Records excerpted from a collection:
= = = = =

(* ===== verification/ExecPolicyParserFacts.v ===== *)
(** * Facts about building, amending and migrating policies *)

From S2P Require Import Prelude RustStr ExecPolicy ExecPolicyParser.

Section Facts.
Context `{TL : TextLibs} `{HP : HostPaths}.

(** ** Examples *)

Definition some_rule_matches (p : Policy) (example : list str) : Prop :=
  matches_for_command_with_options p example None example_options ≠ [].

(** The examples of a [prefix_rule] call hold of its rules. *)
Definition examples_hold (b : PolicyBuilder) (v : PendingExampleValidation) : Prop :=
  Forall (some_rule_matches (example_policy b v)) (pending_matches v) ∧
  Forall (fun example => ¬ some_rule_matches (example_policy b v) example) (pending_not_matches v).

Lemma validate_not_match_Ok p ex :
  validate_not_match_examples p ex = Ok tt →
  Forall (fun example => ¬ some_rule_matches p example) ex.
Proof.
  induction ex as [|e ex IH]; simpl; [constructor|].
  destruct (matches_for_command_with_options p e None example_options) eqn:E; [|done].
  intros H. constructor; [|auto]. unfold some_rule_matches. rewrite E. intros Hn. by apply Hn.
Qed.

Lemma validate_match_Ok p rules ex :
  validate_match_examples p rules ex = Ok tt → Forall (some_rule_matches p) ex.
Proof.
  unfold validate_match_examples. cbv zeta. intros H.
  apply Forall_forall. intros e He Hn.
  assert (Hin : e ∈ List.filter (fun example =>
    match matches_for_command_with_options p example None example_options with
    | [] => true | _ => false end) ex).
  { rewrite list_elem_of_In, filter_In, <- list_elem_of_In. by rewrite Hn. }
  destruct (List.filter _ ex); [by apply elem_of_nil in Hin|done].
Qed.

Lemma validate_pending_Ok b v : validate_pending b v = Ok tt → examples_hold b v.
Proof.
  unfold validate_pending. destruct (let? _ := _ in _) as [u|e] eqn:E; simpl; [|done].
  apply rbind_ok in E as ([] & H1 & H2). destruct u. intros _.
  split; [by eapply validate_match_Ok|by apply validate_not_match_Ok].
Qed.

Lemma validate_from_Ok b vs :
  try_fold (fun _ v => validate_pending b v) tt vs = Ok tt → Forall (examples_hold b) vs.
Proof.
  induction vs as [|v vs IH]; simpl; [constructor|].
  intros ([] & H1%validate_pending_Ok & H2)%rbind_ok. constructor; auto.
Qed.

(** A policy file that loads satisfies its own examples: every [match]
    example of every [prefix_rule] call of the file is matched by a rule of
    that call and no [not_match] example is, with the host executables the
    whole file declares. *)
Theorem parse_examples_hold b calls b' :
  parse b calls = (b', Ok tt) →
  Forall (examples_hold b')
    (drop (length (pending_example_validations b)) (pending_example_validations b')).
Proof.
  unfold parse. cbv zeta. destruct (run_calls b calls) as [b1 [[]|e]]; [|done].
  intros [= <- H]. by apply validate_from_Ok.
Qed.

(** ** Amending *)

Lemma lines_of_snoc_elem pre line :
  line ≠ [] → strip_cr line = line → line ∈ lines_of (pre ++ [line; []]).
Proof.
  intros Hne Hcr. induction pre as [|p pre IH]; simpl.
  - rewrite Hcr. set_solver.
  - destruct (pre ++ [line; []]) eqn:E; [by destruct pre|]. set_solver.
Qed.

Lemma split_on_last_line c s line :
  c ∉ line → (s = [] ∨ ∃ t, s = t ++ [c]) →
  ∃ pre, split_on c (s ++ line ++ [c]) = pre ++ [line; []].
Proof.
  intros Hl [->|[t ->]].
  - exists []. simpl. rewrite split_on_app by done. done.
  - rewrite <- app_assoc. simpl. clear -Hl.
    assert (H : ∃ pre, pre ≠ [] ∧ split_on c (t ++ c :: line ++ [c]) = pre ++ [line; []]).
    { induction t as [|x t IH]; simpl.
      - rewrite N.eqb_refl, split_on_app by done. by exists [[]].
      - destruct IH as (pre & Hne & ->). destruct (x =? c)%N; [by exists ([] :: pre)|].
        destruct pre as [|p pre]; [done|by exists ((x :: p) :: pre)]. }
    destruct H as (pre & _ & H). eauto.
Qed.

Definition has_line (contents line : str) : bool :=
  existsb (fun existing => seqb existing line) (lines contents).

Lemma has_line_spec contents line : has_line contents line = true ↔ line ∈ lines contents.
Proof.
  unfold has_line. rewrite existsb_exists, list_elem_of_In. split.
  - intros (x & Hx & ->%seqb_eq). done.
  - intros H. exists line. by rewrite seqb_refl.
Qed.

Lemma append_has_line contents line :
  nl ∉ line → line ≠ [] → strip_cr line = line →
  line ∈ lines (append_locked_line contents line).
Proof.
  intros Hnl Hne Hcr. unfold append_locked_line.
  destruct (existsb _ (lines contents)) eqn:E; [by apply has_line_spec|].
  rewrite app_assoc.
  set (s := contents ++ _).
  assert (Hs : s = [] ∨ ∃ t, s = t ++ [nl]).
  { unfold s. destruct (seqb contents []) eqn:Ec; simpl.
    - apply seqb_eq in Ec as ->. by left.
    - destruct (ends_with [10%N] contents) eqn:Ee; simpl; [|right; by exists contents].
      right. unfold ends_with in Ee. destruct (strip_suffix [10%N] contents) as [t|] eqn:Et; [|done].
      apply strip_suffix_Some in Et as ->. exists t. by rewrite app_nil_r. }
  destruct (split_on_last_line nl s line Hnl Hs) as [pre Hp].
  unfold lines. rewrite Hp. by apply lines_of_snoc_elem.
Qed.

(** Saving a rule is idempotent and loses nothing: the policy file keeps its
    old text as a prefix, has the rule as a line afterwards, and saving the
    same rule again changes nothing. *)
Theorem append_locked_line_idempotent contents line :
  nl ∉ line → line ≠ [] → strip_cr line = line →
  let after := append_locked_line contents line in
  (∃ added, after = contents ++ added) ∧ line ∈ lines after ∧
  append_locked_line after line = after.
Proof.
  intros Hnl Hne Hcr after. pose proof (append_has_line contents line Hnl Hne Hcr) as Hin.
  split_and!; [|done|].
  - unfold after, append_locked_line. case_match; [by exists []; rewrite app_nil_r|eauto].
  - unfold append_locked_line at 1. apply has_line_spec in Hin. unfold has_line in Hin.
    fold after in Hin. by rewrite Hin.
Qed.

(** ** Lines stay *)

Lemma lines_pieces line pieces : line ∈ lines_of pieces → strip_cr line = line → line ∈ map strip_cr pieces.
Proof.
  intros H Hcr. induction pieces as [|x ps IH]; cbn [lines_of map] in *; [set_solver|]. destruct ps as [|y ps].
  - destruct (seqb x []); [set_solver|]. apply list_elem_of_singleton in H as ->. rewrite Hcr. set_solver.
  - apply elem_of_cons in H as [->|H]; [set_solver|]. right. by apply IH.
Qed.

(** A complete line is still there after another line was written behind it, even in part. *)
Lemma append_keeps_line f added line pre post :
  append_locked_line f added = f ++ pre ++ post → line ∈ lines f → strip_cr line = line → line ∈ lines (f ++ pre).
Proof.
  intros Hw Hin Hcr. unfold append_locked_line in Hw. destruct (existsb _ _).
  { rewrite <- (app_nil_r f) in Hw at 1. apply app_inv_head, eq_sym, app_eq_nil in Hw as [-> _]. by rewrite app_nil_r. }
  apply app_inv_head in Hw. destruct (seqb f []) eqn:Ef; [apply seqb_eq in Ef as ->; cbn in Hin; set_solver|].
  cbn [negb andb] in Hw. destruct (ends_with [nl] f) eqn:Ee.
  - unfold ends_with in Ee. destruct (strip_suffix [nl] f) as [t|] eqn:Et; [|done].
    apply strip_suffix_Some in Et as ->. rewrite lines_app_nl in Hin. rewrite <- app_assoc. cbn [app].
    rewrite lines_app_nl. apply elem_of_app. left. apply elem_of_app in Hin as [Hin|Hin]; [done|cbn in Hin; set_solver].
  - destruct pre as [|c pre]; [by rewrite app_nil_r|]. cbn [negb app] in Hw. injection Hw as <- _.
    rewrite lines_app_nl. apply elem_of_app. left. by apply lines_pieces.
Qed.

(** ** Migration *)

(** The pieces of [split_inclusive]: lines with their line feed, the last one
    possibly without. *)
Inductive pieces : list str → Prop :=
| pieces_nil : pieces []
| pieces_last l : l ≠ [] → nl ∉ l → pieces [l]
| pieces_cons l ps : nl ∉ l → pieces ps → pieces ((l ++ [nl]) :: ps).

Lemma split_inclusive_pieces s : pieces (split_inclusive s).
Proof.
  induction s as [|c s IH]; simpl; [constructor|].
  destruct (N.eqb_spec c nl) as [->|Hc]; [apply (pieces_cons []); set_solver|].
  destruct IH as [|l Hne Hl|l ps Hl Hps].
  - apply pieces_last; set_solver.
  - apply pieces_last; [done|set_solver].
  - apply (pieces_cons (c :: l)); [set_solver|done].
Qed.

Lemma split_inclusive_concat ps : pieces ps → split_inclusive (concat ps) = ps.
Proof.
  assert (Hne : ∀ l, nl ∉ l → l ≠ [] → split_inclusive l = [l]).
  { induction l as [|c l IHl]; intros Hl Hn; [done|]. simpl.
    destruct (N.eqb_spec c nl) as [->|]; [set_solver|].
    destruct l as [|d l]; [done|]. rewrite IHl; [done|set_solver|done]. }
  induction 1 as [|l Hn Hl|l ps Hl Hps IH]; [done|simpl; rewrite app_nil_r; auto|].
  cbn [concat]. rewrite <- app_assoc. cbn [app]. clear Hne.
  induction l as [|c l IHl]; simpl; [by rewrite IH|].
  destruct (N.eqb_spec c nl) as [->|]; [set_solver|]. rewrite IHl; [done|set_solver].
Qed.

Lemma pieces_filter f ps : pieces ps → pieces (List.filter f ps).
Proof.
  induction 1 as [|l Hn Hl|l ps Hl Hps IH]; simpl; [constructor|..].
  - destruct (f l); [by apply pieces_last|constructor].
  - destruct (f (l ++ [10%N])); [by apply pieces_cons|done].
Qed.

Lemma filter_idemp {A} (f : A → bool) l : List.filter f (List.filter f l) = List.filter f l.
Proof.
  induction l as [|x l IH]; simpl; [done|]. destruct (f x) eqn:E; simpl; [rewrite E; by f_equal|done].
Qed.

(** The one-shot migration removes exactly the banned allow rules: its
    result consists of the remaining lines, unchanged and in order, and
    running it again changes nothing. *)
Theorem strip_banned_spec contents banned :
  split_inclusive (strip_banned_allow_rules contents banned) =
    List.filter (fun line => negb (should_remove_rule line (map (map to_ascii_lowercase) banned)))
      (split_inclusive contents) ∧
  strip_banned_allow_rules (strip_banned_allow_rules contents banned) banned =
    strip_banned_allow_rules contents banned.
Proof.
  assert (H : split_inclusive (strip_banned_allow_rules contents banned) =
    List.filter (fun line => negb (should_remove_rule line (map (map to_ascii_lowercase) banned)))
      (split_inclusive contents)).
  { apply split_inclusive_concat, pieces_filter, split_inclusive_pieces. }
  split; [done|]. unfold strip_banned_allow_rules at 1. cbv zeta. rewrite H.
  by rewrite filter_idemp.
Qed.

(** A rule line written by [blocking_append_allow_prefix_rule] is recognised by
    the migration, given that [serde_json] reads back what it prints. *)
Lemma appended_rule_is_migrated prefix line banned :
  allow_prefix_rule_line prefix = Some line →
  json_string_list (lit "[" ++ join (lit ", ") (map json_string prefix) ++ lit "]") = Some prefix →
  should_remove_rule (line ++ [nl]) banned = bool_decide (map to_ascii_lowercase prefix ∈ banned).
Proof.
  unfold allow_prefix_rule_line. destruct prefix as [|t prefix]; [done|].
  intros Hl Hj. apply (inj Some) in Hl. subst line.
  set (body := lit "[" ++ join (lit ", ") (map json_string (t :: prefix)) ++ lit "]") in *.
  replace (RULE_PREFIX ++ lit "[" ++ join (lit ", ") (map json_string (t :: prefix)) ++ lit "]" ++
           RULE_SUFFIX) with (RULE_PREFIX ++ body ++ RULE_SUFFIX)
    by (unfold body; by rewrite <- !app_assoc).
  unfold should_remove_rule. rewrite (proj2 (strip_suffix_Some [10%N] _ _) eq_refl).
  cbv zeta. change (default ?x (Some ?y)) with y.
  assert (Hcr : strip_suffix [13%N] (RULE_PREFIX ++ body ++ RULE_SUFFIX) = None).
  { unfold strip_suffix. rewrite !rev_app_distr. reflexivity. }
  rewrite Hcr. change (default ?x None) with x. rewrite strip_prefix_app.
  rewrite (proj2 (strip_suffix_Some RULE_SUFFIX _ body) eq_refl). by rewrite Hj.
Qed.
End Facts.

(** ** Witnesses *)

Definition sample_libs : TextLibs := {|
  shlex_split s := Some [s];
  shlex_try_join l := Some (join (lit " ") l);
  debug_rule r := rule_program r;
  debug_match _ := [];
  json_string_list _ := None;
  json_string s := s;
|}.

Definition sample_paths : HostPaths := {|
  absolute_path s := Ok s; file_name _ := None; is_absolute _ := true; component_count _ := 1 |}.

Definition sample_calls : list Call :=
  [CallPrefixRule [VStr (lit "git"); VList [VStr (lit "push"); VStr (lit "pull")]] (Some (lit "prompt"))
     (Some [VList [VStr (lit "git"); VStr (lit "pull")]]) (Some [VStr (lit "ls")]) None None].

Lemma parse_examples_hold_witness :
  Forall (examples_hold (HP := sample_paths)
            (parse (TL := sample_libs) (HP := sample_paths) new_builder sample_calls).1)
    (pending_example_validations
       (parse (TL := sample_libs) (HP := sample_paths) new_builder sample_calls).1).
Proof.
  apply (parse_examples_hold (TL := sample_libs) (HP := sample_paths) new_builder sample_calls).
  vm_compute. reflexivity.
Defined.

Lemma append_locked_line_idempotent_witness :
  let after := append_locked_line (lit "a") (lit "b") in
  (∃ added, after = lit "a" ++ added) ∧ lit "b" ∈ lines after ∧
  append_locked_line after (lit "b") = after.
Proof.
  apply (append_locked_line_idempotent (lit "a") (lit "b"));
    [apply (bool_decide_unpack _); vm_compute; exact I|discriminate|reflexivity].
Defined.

= = = = =

-- Assigned task --
Working from the records above, write out verbatim only the lines from the line containing "that call and" through the line containing "set (s := contents ++ _).".

-- Answer space --
    that call and no [not_match] example is, with the host executables the
    whole file declares. *)
Theorem parse_examples_hold b calls b' :
  parse b calls = (b', Ok tt) →
  Forall (examples_hold b')
    (drop (length (pending_example_validations b)) (pending_example_validations b')).
Proof.
  unfold parse. cbv zeta. destruct (run_calls b calls) as [b1 [[]|e]]; [|done].
  intros [= <- H]. by apply validate_from_Ok.
Qed.

(** ** Amending *)

Lemma lines_of_snoc_elem pre line :
  line ≠ [] → strip_cr line = line → line ∈ lines_of (pre ++ [line; []]).
Proof.
  intros Hne Hcr. induction pre as [|p pre IH]; simpl.
  - rewrite Hcr. set_solver.
  - destruct (pre ++ [line; []]) eqn:E; [by destruct pre|]. set_solver.
Qed.

Lemma split_on_last_line c s line :
  c ∉ line → (s = [] ∨ ∃ t, s = t ++ [c]) →
  ∃ pre, split_on c (s ++ line ++ [c]) = pre ++ [line; []].
Proof.
  intros Hl [->|[t ->]].
  - exists []. simpl. rewrite split_on_app by done. done.
  - rewrite <- app_assoc. simpl. clear -Hl.
    assert (H : ∃ pre, pre ≠ [] ∧ split_on c (t ++ c :: line ++ [c]) = pre ++ [line; []]).
    { induction t as [|x t IH]; simpl.
      - rewrite N.eqb_refl, split_on_app by done. by exists [[]].
      - destruct IH as (pre & Hne & ->). destruct (x =? c)%N; [by exists ([] :: pre)|].
        destruct pre as [|p pre]; [done|by exists ((x :: p) :: pre)]. }
    destruct H as (pre & _ & H). eauto.
Qed.

Definition has_line (contents line : str) : bool :=
  existsb (fun existing => seqb existing line) (lines contents).

Lemma has_line_spec contents line : has_line contents line = true ↔ line ∈ lines contents.
Proof.
  unfold has_line. rewrite existsb_exists, list_elem_of_In. split.
  - intros (x & Hx & ->%seqb_eq). done.
  - intros H. exists line. by rewrite seqb_refl.
Qed.

Lemma append_has_line contents line :
  nl ∉ line → line ≠ [] → strip_cr line = line →
  line ∈ lines (append_locked_line contents line).
Proof.
  intros Hnl Hne Hcr. unfold append_locked_line.
  destruct (existsb _ (lines contents)) eqn:E; [by apply has_line_spec|].
  rewrite app_assoc.
  set (s := contents ++ _).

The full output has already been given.